Below are the entries; give again exactly the lines from the one mentioning "(cols c))) vs" through the one mentioning "(** C8: from", inclusive.

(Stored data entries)
============

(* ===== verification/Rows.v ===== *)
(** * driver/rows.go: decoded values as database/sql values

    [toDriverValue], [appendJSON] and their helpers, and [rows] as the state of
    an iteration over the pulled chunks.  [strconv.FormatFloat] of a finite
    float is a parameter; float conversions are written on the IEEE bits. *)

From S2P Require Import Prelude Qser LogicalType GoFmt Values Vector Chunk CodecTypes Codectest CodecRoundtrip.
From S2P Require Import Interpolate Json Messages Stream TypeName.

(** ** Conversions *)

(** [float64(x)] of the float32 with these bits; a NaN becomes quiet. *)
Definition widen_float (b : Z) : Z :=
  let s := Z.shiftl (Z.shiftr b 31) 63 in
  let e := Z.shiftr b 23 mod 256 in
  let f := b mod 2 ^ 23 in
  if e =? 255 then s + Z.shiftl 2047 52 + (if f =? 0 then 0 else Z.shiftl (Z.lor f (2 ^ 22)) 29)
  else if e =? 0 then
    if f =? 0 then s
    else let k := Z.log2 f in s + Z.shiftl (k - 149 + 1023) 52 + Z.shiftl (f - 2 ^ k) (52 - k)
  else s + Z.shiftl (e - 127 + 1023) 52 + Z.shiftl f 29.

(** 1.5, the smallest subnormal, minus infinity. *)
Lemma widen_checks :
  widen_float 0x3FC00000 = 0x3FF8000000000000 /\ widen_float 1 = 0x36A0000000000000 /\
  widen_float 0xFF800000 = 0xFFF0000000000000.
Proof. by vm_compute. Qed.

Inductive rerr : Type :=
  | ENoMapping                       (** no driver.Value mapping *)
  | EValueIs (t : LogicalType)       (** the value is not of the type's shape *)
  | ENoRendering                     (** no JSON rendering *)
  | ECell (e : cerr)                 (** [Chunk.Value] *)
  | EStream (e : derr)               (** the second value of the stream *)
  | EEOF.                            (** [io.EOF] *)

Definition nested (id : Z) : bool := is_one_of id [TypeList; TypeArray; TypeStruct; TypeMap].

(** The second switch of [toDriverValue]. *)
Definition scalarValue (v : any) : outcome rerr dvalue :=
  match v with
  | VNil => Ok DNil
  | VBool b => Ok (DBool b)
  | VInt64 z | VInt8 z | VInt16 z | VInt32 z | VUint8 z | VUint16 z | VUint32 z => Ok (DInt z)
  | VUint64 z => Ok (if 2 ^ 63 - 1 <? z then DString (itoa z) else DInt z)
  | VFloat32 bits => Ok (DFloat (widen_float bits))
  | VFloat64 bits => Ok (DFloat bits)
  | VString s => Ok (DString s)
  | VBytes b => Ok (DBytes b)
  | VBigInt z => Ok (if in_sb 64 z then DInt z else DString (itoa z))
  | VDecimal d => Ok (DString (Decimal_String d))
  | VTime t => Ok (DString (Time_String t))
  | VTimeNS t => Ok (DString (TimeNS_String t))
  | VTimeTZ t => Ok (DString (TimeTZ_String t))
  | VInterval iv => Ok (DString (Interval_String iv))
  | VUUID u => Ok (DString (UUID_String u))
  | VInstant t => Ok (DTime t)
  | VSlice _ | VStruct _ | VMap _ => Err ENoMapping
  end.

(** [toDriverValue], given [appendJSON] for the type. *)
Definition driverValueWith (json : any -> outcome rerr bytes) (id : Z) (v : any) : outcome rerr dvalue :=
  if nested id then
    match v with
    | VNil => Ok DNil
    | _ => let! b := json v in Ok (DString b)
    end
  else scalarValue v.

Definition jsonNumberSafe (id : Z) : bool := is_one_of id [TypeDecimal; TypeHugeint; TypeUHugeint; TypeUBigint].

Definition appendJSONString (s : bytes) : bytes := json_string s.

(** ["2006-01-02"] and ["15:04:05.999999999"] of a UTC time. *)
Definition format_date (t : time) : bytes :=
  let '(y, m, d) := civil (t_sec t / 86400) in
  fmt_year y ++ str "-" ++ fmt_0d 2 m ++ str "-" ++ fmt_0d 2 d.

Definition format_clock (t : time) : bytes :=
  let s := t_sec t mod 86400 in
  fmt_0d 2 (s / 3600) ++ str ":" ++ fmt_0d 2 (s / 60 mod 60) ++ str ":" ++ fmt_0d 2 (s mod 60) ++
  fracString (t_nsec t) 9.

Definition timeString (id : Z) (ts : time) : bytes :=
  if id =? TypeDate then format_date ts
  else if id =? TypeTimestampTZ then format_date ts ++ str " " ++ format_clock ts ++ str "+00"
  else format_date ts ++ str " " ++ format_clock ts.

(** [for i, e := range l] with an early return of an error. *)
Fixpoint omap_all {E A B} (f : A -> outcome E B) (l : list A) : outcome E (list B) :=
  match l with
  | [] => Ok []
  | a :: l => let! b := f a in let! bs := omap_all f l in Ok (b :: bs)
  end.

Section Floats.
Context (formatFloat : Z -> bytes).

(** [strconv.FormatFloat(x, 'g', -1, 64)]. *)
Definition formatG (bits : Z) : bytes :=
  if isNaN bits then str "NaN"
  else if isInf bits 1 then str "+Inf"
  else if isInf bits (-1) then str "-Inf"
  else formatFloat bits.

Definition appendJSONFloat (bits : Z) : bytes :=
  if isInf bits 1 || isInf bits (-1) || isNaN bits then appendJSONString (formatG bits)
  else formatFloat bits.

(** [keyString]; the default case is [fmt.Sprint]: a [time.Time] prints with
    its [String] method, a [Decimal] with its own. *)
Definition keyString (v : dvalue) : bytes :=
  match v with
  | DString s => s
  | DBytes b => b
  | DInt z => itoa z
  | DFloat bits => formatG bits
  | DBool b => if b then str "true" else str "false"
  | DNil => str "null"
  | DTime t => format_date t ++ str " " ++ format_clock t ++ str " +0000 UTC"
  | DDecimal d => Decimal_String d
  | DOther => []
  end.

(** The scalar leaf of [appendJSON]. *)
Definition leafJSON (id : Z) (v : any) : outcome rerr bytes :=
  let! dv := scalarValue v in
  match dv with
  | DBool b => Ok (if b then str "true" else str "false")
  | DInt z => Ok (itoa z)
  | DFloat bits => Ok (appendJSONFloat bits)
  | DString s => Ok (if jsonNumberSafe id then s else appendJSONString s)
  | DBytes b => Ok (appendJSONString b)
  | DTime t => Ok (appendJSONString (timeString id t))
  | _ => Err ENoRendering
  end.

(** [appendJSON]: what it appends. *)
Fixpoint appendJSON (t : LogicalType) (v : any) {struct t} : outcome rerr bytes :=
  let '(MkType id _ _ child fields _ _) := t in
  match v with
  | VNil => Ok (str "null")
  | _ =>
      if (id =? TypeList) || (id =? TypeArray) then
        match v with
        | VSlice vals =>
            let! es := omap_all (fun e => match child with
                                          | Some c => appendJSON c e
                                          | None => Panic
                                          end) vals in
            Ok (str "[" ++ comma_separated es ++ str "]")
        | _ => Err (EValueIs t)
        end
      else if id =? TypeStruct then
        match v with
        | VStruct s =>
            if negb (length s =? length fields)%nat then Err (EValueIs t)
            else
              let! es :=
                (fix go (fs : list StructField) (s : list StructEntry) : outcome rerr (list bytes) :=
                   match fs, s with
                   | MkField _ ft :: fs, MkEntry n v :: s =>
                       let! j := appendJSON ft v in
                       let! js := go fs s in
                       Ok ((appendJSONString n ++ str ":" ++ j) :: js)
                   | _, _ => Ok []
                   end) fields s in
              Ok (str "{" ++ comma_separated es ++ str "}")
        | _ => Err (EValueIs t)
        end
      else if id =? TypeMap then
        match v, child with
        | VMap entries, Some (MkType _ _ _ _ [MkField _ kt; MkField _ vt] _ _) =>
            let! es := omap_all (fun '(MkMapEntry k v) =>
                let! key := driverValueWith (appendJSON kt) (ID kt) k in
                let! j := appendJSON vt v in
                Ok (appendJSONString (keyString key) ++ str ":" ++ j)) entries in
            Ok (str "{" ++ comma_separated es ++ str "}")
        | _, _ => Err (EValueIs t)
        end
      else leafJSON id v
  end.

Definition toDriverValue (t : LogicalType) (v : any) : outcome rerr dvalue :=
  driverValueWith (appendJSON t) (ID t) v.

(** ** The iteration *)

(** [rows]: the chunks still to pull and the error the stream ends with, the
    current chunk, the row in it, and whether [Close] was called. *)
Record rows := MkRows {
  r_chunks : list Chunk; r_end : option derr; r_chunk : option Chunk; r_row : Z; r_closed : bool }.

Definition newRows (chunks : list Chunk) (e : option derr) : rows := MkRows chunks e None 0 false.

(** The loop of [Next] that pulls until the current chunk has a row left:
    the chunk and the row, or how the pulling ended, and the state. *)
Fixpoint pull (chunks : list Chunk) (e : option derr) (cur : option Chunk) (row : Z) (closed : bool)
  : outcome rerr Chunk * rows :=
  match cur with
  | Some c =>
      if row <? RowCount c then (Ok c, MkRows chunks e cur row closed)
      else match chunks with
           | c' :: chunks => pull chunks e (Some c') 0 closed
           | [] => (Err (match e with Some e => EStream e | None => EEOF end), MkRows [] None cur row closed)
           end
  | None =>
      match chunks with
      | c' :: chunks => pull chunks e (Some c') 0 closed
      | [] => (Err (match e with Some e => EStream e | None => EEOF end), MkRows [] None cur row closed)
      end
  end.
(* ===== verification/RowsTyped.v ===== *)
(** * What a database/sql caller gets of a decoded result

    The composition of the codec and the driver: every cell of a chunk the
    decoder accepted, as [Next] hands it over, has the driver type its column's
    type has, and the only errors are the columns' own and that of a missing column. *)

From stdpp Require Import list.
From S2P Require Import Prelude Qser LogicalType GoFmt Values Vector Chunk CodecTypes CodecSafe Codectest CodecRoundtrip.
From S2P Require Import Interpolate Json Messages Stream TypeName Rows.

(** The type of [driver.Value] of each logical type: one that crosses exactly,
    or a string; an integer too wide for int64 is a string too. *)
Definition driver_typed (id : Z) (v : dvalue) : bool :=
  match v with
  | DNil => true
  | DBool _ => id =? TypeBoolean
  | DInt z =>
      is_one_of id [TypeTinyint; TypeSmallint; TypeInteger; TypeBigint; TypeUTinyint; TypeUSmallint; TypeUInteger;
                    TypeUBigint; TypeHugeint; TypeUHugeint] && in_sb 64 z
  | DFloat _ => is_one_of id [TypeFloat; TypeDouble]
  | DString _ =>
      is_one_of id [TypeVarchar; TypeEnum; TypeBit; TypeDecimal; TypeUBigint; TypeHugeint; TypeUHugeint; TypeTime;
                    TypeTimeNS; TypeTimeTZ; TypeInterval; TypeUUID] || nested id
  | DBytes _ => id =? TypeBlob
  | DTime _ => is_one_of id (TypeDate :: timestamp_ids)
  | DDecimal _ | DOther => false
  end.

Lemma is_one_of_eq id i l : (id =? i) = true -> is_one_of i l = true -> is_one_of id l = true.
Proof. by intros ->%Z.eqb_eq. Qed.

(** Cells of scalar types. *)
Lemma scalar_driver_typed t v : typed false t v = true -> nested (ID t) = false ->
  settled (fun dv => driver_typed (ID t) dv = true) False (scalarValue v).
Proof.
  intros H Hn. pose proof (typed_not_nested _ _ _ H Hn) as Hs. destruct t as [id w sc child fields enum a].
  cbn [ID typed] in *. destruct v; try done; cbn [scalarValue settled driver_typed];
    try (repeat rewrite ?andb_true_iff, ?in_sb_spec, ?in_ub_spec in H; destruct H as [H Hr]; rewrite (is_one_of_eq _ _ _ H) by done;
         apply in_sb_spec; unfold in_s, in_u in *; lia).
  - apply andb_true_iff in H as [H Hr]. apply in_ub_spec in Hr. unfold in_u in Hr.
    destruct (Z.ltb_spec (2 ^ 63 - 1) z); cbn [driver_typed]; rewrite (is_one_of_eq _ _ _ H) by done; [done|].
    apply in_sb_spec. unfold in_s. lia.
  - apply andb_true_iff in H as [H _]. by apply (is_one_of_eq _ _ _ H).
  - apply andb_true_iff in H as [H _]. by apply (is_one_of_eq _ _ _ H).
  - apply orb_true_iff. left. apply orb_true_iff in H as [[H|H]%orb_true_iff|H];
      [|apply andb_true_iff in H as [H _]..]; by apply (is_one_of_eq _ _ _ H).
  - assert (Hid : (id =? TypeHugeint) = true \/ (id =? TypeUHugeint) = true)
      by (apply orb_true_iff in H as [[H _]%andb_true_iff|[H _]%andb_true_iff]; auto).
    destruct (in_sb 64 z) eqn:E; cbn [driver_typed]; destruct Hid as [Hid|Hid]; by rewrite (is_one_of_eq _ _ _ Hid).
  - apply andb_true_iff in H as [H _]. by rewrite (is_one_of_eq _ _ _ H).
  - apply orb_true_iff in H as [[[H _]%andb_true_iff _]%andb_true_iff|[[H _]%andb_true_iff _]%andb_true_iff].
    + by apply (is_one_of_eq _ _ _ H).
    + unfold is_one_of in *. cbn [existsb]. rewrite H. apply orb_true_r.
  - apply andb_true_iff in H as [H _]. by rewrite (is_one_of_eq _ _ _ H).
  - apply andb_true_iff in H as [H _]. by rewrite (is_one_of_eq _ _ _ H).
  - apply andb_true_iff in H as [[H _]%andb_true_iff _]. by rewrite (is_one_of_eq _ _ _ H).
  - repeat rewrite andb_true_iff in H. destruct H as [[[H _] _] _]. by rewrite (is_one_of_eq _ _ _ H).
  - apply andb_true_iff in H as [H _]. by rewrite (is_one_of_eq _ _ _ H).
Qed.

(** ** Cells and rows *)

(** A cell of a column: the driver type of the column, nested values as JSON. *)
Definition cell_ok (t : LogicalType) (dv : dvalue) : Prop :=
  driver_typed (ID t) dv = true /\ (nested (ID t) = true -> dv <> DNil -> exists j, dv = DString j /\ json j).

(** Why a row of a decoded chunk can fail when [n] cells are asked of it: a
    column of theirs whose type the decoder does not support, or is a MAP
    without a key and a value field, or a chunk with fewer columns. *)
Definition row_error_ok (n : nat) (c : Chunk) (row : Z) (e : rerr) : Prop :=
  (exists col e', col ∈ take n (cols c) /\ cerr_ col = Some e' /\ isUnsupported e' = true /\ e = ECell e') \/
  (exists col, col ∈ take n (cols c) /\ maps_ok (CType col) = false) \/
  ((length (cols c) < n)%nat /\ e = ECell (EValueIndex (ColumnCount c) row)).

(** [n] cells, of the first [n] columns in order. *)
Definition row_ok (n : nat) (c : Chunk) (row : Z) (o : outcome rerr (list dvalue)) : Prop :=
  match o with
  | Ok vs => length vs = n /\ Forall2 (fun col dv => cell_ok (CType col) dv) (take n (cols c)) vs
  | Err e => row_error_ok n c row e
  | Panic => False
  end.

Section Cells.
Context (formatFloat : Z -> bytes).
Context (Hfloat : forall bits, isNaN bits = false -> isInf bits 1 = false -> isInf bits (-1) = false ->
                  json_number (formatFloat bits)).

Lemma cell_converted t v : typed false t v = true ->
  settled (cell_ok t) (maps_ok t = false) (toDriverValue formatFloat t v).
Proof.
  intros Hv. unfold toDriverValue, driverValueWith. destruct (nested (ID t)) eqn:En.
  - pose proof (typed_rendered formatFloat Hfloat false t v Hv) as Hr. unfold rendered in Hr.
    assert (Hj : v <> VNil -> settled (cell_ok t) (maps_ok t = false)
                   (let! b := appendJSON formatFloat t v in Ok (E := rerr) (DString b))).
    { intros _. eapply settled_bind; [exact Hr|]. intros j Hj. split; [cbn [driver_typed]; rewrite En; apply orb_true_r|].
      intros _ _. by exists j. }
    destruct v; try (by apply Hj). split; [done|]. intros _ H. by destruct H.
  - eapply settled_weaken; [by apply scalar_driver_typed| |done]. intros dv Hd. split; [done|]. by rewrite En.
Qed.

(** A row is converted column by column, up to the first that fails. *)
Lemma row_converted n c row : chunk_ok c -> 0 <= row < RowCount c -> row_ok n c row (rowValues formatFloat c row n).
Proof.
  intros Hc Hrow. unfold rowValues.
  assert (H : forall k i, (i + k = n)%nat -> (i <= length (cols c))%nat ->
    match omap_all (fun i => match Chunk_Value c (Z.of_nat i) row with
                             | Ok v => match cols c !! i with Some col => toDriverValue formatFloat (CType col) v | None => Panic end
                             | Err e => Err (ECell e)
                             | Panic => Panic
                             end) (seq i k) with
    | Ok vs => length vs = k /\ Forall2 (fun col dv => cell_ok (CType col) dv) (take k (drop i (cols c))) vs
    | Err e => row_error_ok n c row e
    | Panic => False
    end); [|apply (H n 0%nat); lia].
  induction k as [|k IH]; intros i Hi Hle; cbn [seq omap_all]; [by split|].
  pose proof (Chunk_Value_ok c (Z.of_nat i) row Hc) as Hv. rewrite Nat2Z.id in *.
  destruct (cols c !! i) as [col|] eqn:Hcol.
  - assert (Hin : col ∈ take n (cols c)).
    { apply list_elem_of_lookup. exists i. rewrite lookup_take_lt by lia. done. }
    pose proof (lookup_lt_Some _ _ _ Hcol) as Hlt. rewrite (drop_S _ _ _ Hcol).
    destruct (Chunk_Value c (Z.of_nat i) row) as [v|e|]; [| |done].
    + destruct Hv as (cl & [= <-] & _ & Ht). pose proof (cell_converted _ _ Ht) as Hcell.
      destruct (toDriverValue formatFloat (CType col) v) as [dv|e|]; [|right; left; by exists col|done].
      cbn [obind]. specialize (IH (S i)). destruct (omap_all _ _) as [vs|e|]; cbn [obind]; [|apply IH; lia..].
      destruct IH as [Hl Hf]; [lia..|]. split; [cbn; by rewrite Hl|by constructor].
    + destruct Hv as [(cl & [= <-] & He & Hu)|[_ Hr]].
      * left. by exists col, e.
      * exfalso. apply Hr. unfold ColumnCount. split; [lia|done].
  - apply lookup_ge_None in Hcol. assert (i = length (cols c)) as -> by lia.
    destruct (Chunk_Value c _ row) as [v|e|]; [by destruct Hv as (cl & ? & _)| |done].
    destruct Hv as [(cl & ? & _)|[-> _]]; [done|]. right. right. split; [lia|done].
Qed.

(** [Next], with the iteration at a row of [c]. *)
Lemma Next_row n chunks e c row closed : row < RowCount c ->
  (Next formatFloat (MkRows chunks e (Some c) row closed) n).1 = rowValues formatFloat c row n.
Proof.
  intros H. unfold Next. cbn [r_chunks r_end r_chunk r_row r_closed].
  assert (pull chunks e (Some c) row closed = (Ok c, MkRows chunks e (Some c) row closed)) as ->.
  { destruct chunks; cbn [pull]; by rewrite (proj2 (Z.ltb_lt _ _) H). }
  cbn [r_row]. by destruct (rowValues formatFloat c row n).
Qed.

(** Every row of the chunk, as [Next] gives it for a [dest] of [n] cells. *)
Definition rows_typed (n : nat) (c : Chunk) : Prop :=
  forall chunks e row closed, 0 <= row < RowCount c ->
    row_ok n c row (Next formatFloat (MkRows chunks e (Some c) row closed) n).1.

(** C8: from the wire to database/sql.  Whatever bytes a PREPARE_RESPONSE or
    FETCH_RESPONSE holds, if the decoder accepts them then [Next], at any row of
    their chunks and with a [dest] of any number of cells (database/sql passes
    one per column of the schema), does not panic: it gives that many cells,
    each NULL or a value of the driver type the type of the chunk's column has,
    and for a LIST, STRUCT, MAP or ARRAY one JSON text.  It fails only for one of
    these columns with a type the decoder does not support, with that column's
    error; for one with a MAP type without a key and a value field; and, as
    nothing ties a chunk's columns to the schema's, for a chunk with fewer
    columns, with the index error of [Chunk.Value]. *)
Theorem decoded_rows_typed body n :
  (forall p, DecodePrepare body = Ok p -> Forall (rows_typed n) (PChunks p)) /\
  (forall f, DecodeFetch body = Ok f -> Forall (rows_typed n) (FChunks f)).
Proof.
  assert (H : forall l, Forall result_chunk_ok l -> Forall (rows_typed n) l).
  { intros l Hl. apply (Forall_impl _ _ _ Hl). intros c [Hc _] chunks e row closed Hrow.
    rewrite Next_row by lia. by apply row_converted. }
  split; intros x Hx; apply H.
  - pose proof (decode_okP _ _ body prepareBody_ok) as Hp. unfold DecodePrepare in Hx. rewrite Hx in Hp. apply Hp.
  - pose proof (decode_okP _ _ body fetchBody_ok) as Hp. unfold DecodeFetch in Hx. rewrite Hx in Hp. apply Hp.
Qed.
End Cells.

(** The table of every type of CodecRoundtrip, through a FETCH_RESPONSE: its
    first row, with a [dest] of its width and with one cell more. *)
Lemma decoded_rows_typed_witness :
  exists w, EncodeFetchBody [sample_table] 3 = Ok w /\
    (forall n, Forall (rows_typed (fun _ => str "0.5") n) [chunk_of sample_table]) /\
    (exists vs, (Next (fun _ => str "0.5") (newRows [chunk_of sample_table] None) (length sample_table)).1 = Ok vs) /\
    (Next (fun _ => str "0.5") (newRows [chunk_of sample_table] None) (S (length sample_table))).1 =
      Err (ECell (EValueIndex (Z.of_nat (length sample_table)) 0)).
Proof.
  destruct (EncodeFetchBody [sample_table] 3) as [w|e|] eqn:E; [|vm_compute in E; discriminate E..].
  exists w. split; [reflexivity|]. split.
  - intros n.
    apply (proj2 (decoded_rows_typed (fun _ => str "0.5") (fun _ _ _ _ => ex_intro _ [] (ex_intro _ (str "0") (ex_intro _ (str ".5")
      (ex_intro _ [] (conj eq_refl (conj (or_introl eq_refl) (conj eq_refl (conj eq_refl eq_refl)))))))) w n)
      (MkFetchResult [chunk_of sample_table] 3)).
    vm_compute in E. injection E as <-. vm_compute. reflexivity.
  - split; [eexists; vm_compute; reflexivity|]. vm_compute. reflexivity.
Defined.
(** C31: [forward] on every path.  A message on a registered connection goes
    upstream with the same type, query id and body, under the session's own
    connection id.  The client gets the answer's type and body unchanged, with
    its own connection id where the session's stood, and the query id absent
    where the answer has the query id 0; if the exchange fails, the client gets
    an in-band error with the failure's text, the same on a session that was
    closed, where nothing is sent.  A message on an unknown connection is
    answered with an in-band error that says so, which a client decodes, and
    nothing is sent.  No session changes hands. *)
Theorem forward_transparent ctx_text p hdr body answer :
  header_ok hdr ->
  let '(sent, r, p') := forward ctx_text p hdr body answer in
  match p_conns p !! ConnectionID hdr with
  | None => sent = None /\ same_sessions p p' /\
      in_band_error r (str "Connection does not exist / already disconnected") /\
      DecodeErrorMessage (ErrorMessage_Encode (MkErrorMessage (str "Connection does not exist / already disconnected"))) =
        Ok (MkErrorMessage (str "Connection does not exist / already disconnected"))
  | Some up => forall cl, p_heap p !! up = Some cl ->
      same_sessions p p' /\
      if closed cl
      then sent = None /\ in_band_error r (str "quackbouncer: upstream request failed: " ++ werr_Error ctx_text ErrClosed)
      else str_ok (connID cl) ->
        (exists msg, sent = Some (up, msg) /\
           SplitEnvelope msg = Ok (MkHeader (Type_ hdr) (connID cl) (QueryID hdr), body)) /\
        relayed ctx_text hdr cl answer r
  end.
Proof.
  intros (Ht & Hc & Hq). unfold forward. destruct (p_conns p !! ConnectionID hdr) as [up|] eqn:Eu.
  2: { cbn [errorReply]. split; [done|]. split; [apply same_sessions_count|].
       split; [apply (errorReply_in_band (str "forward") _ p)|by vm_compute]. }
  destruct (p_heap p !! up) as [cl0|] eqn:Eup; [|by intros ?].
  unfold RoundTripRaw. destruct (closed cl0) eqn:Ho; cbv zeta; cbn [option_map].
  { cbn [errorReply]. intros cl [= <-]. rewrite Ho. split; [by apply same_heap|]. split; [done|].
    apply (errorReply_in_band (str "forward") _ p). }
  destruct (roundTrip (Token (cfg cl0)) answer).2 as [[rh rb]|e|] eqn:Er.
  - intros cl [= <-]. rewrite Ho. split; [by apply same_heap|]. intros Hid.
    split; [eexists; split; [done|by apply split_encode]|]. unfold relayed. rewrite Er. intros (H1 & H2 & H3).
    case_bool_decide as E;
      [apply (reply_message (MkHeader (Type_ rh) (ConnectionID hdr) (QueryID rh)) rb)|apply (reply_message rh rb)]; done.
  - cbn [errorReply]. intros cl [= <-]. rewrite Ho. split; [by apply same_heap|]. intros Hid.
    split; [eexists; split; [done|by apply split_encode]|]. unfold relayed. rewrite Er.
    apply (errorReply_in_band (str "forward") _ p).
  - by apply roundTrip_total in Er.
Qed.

============

▶ [Your solution]:
    | Ok vs => length vs = k /\ Forall2 (fun col dv => cell_ok (CType col) dv) (take k (drop i (cols c))) vs
    | Err e => row_error_ok n c row e
    | Panic => False
    end); [|apply (H n 0%nat); lia].
  induction k as [|k IH]; intros i Hi Hle; cbn [seq omap_all]; [by split|].
  pose proof (Chunk_Value_ok c (Z.of_nat i) row Hc) as Hv. rewrite Nat2Z.id in *.
  destruct (cols c !! i) as [col|] eqn:Hcol.
  - assert (Hin : col ∈ take n (cols c)).
    { apply list_elem_of_lookup. exists i. rewrite lookup_take_lt by lia. done. }
    pose proof (lookup_lt_Some _ _ _ Hcol) as Hlt. rewrite (drop_S _ _ _ Hcol).
    destruct (Chunk_Value c (Z.of_nat i) row) as [v|e|]; [| |done].
    + destruct Hv as (cl & [= <-] & _ & Ht). pose proof (cell_converted _ _ Ht) as Hcell.
      destruct (toDriverValue formatFloat (CType col) v) as [dv|e|]; [|right; left; by exists col|done].
      cbn [obind]. specialize (IH (S i)). destruct (omap_all _ _) as [vs|e|]; cbn [obind]; [|apply IH; lia..].
      destruct IH as [Hl Hf]; [lia..|]. split; [cbn; by rewrite Hl|by constructor].
    + destruct Hv as [(cl & [= <-] & He & Hu)|[_ Hr]].
      * left. by exists col, e.
      * exfalso. apply Hr. unfold ColumnCount. split; [lia|done].
  - apply lookup_ge_None in Hcol. assert (i = length (cols c)) as -> by lia.
    destruct (Chunk_Value c _ row) as [v|e|]; [by destruct Hv as (cl & ? & _)| |done].
    destruct Hv as [(cl & ? & _)|[-> _]]; [done|]. right. right. split; [lia|done].
Qed.

(** [Next], with the iteration at a row of [c]. *)
Lemma Next_row n chunks e c row closed : row < RowCount c ->
  (Next formatFloat (MkRows chunks e (Some c) row closed) n).1 = rowValues formatFloat c row n.
Proof.
  intros H. unfold Next. cbn [r_chunks r_end r_chunk r_row r_closed].
  assert (pull chunks e (Some c) row closed = (Ok c, MkRows chunks e (Some c) row closed)) as ->.
  { destruct chunks; cbn [pull]; by rewrite (proj2 (Z.ltb_lt _ _) H). }
  cbn [r_row]. by destruct (rowValues formatFloat c row n).
Qed.

(** Every row of the chunk, as [Next] gives it for a [dest] of [n] cells. *)
Definition rows_typed (n : nat) (c : Chunk) : Prop :=
  forall chunks e row closed, 0 <= row < RowCount c ->
    row_ok n c row (Next formatFloat (MkRows chunks e (Some c) row closed) n).1.

(** C8: from the wire to database/sql.  Whatever bytes a PREPARE_RESPONSE or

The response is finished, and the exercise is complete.